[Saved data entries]
◆ ◆ ◆ ◆

(** * HR Attrition Dashboard (app.py)

    A shallow embedding of the data path of the dashboard script: the
    loader (lines 16-18), the sidebar widgets (lines 26-41), the filter
    block (lines 43-49), the guards of the numbered sections (lines
    55-189), the correlation block (lines 108-116), the two attrition
    tables (lines 119-130) and the CSV export (line 189).

    pandas values are modelled by [value]; a raised Python exception by
    [Raise].  Numbers are exact rationals: every finite int64/float64 is
    one, and comparisons, membership tests and counts are exact on them;
    an infinite float is not a value of the model.  Text is a string of
    code points below 256.  Percentages are computed over the rationals
    and correlations over the reals; the rounding of float64 arithmetic is
    not modelled. *)

From Stdlib Require Import List String Ascii ZArith QArith Qround Qabs Bool Lia.
From Stdlib Require Import Reals Qreals Lra DecimalString DecimalPos SetoidList Sorted.
Import ListNotations.

Local Open Scope string_scope.
Local Open Scope list_scope.

(* ================================================================== *)
(** ** Exceptions *)

Inductive exn : Type :=
| KeyError (label : string)
| TypeError
| ValueError
| ParserError
| EmptyDataError
| StreamlitAPIException.

Inductive result (A : Type) : Type :=
| Ok (a : A)
| Raise (e : exn).

Arguments Ok {A} a.
Arguments Raise {A} e.

Definition bind {A B : Type} (c : result A) (k : A -> result B) : result B :=
  match c with
  | Ok a => k a
  | Raise e => Raise e
  end.

Notation "x <- c ;; k" := (bind c (fun x => k))
  (at level 61, c at next level, right associativity).

(* ================================================================== *)
(** ** Cells, series and frames *)

(** A cell of a frame read by [pd.read_csv]: missing, text or number. *)
Inductive value : Type :=
| NaN
| Str (s : string)
| Num (q : Q).

(** Column dtype as [read_csv] infers it; boolean indexing keeps it. *)
Inductive dtype : Type := Number | Object.

Definition row : Type := list value.

Record DataFrame : Type := mkFrame {
  schema : list (string * dtype);
  rows : list row
}.

(** [df.columns] *)
Definition columns (df : DataFrame) : list string := map fst (schema df).

Definition isnull (v : value) : bool :=
  match v with NaN => true | _ => false end.

(** Equality of two cells as [isin] and [unique] see it. *)
Definition value_eqb (a b : value) : bool :=
  match a, b with
  | NaN, NaN => true
  | Str s, Str t => String.eqb s t
  | Num p, Num q => Qeq_bool p q
  | _, _ => false
  end.

Fixpoint index_of (name : string) (cols : list string) : option nat :=
  match cols with
  | [] => None
  | c :: cs =>
      if String.eqb name c then Some O
      else option_map S (index_of name cs)
  end.

(** ['name' in df.columns] *)
Definition has_column (df : DataFrame) (name : string) : bool :=
  match index_of name (columns df) with Some _ => true | None => false end.

(** The cell of a row at a column position; a short row reads as missing. *)
Definition cell (i : nat) (r : row) : value := nth i r NaN.

(** [df[name]]: the series of a column, [KeyError] when it is absent. *)
Definition getitem (df : DataFrame) (name : string) : result (list value) :=
  match index_of name (columns df) with
  | Some i => Ok (map (cell i) (rows df))
  | None => Raise (KeyError name)
  end.

(** [s.dropna()] *)
Definition dropna (s : list value) : list value :=
  filter (fun v => negb (isnull v)) s.

Definition mem (v : value) (l : list value) : bool := existsb (value_eqb v) l.

(** [s.unique()]: distinct values in order of first appearance. *)
Fixpoint unique_acc (seen s : list value) : list value :=
  match s with
  | [] => []
  | v :: s' =>
      if mem v seen then unique_acc seen s'
      else v :: unique_acc (v :: seen) s'
  end.

Definition unique (s : list value) : list value := unique_acc [] s.

(** [s.isin(values)] *)
Definition isin (s values : list value) : list bool :=
  map (fun v => mem v values) s.

(** [s >= n] and [s <= n] on a series: a missing cell compares false,
    a text cell cannot be compared with an integer. *)
Definition ge_cell (n : Z) (v : value) : result bool :=
  match v with
  | NaN => Ok false
  | Num q => Ok (Qle_bool (inject_Z n) q)
  | Str _ => Raise TypeError
  end.

Definition le_cell (n : Z) (v : value) : result bool :=
  match v with
  | NaN => Ok false
  | Num q => Ok (Qle_bool q (inject_Z n))
  | Str _ => Raise TypeError
  end.

Fixpoint map_result {A B : Type} (f : A -> result B) (l : list A)
  : result (list B) :=
  match l with
  | [] => Ok []
  | a :: l' => b <- f a ;; bs <- map_result f l' ;; Ok (b :: bs)
  end.

Definition series_ge (s : list value) (n : Z) : result (list bool) :=
  map_result (ge_cell n) s.

Definition series_le (s : list value) (n : Z) : result (list bool) :=
  map_result (le_cell n) s.

(** [m1 & m2] on two boolean series *)
Fixpoint mask_and (m1 m2 : list bool) : list bool :=
  match m1, m2 with
  | a :: m1', b :: m2' => (a && b) :: mask_and m1' m2'
  | _, _ => []
  end.

(** Rows kept by a boolean mask, in their order. *)
Fixpoint select (m : list bool) (rs : list row) : list row :=
  match m, rs with
  | b :: m', r :: rs' => if b then r :: select m' rs' else select m' rs'
  | _, _ => []
  end.

(** [df[mask]]: boolean indexing keeps the columns and their dtypes. *)
Definition loc (df : DataFrame) (m : list bool) : DataFrame :=
  mkFrame (schema df) (select m (rows df)).

(** [s.min()] and [s.max()] skip missing cells and return NaN when
    nothing is left.  Numbers are compared by value and texts by code
    point (a column of text is reduced like any other); a number cannot be
    compared with a text. *)
Definition Qmin_b (a b : Q) : Q := if Qle_bool a b then a else b.
Definition Qmax_b (a b : Q) : Q := if Qle_bool a b then b else a.
(** * Movie-Roulette: TV discovery subsystem

    A shallow embedding of
    - [utils/tv/base/tv_discovery.py]   ([TVDiscoveryBase], [TVDiscoveryFactory])
    - [utils/tv/discovery/webos_discovery.py]  ([WebOSDiscovery])
    together with the properties of the network scan, of the reachability
    probe and of the discovery factory.

    Conventions of the embedding.
    - Python [str] values are [string]s; the case conversions and the
      white-space classes are those of the code points below 128, which is
      what [arp-scan] prints.
    - A Python call that may raise is a value of [result A]: [inl e] is the
      raised exception, [inr v] the returned value.  Only subclasses of
      [Exception] are modelled ([KeyboardInterrupt] and task cancellation are
      outside the model).
    - Calls to [logger] have no effect on the values computed and are left
      out. *)

From stdpp Require Import base option list gmap strings.
From Stdlib Require Import Ascii ZArith Lia.

Local Open Scope string_scope.
Local Open Scope list_scope.

(** ** Python values and built-in string methods *)

Module Py.

Inductive exn : Type :=
| CalledProcessError (returncode : Z)
| FileNotFoundError (what : string)
| TypeError (msg : string)
| NameError (name : string)
| socket_herror
| OtherException (msg : string).

Definition result (A : Type) : Type := (exn + A)%type.

Definition TAB : ascii := ascii_of_nat 9.
Definition LF : ascii := ascii_of_nat 10.
Definition CR : ascii := ascii_of_nat 13.

(** [str.isspace] on one character. *)
Definition isspace (c : ascii) : bool :=
  let n := nat_of_ascii c in
  (((9 <=? n) && (n <=? 13)) || ((28 <=? n) && (n <=? 32)))%nat.

(** The line boundaries of [str.splitlines]. *)
Definition is_linebreak (c : ascii) : bool :=
  let n := nat_of_ascii c in
  (((10 <=? n) && (n <=? 13)) || ((28 <=? n) && (n <=? 30)))%nat.

Definition upper_char (c : ascii) : ascii :=
  let n := nat_of_ascii c in
  if ((97 <=? n) && (n <=? 122))%nat then ascii_of_nat (n - 32) else c.
(** * JobMatch AI: the generation workflow, its validators and its save path

    A shallow embedding of the parts of the repository that decide the
    specification's testable properties:

    - [Js]: the JavaScript values, strings and exceptions the code works on;
    - [Dashboard]: the workflow controller of [src/components/Dashboard.tsx],
      with its step indicator, its Next button and its list of generations;
    - [JobAnalysis]: [validateJobUrl], [parseJobDataFlexibly],
      [analyzeJobVacancy], [handleAnalyze] and the editor of the job-analysis
      component;
    - [ResumeUpload]: [validateFile] and [extractDisplayData] of
      [src/components/ResumeUpload.tsx], with the server-side
      [validateFileMetadata] of the upload function beside it;
    - [ResumeUploadComponent]: [parseResumeAPI], [handleFileUpload],
      [removeFile] and the editor of the same component;
    - [CoverLetterGenerator]: the settings, the editor and
      [generateCoverLetter] of the letter component;
    - [MatchingResults]: [validateScoringData], [performScoringAnalysis] and
      [startAnalysis];
    - [FinalResults]: [handleSaveGeneration] and [generateScoringText];
    - [SaveGeneration]: the edge function [supabase/functions/save-generation];
    - [Generation]: [validateCreateGenerationData] of [src/types/generation.ts];
    - [Spec] and [Scenario]: the notions the properties are stated with and
      the concrete runs they are tried on.

    The properties follow the definitions, component by component.

    Strings are Rocq strings holding the UTF-8 bytes of the JavaScript string.
    Numbers are rationals: every value [JSON.parse] yields for a number in
    range is one, and the code only compares them. What the platform and the
    services do ([new URL], [Number::toString], [fetch], the session, the
    database) enters as a variable of the section that uses it. *)

From Stdlib Require Import String Ascii List ZArith QArith Bool Lia DecimalString.
Import ListNotations.
Close Scope Q_scope.
Local Open Scope string_scope.
Set Warnings "-register-all".

(* ================================================================== *)
(** * JavaScript values *)
(* ================================================================== *)

Module Js.

(** What [JSON.parse] and object literals build, plus [undefined]. An object is
    the list of its own properties; a key is looked up from the front. *)
Inductive value : Type :=
| VUndef
| VNull
| VBool (b : bool)
| VNum (q : Q)
| VStr (s : string)
| VArr (items : list value)
| VObj (fields : list (string * value)).

(** A thrown [Error] object: its [name] and its [message]. *)
Record exn : Type := mkExn { name : string; message : string }.

Definition Error (msg : string) : exn := mkExn "Error" msg.
Definition TypeError (msg : string) : exn := mkExn "TypeError" msg.
Definition SyntaxError (msg : string) : exn := mkExn "SyntaxError" msg.

(** A computation that returns or throws. *)
Inductive result (A : Type) : Type :=
| Ok (a : A)
| Throw (e : exn).
Arguments Ok {A} a.
Arguments Throw {A} e.

Definition bind {A B : Type} (m : result A) (f : A -> result B) : result B :=
  match m with
  | Ok a => f a
  | Throw e => Throw e
  end.

(** [try { m } catch (e) { h e }] *)
Definition try_catch {A : Type} (m : result A) (h : exn -> result A) : result A :=
  match m with
  | Ok a => Ok a
  | Throw e => h e
  end.

(** ** Strings *)

Definition byte (n : nat) : ascii := ascii_of_nat n.

Fixpoint of_bytes (l : list nat) : string :=
  match l with
  | [] => EmptyString
  | n :: r => String (byte n) (of_bytes r)
  end.

Fixpoint rev_string_onto (s acc : string) : string :=
  match s with
  | EmptyString => acc
  | String c r => rev_string_onto r (String c acc)
  end.

Definition rev_string (s : string) : string := rev_string_onto s EmptyString.

(** [s.startsWith(p)] *)
Definition startsWith (s p : string) : bool := String.prefix p s.

(** [s.endsWith(p)] *)
Definition endsWith (s p : string) : bool :=
  String.prefix (rev_string p) (rev_string s).

(** [s.includes(p)] *)
Fixpoint includes (s p : string) : bool :=
  String.prefix p s ||
  match s with
  | EmptyString => false
  | String _ r => includes r p
  end.

(** [s.length]: the number of UTF-16 code units of the string whose UTF-8
    bytes are [s]. A byte that starts a code point counts one, the lead byte of
    a four-byte sequence (a surrogate pair) counts two, a continuation byte
    nothing. *)
Fixpoint length (s : string) : nat :=
  match s with
  | EmptyString => 0
  | String c r =>
      let n := nat_of_ascii c in
      ((if Nat.ltb n 128 then 1 else if Nat.ltb n 192 then 0
        else if Nat.ltb n 240 then 1 else 2) + length r)%nat
  end.

(** [s.toLowerCase()] on the letters A to Z. The strings the program lowers are
    compared with ASCII literals only (file extensions, host names); no
    non-ASCII character lowers to a letter of those literals except for host
    names, which the URL parser hands over in ASCII. *)
Definition lower_ascii (c : ascii) : ascii :=
  let n := nat_of_ascii c in
  if Nat.leb 65 n && Nat.leb n 90 then ascii_of_nat (n + 32) else c.

Fixpoint toLowerCase (s : string) : string :=
  match s with
  | EmptyString => EmptyString
  | String c r => String (lower_ascii c) (toLowerCase r)
  end.

(** The white space and line terminators of ECMAScript, as UTF-8: U+0009 to
    U+000D, U+0020, U+00A0, U+1680, U+2000 to U+200A, U+2028, U+2029, U+202F,
    U+205F, U+3000, U+FEFF. *)
Definition white_space : list string :=
  map of_bytes
    [ [9]; [10]; [11]; [12]; [13]; [32]; [194; 160]; [225; 154; 128];
      [226; 128; 128]; [226; 128; 129]; [226; 128; 130]; [226; 128; 131];
      [226; 128; 132]; [226; 128; 133]; [226; 128; 134]; [226; 128; 135];
      [226; 128; 136]; [226; 128; 137]; [226; 128; 138]; [226; 128; 168];
      [226; 128; 169]; [226; 128; 175]; [226; 129; 159]; [227; 128; 128];
      [239; 187; 191] ].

◆ ◆ ◆ ◆

**EXERCISE**:
Filter the records for lines holding the string "order". Copy each one.

**ANSWER TO THE EXERCISE**:
(** [s.unique()]: distinct values in order of first appearance. *)
(** Rows kept by a boolean mask, in their order. *)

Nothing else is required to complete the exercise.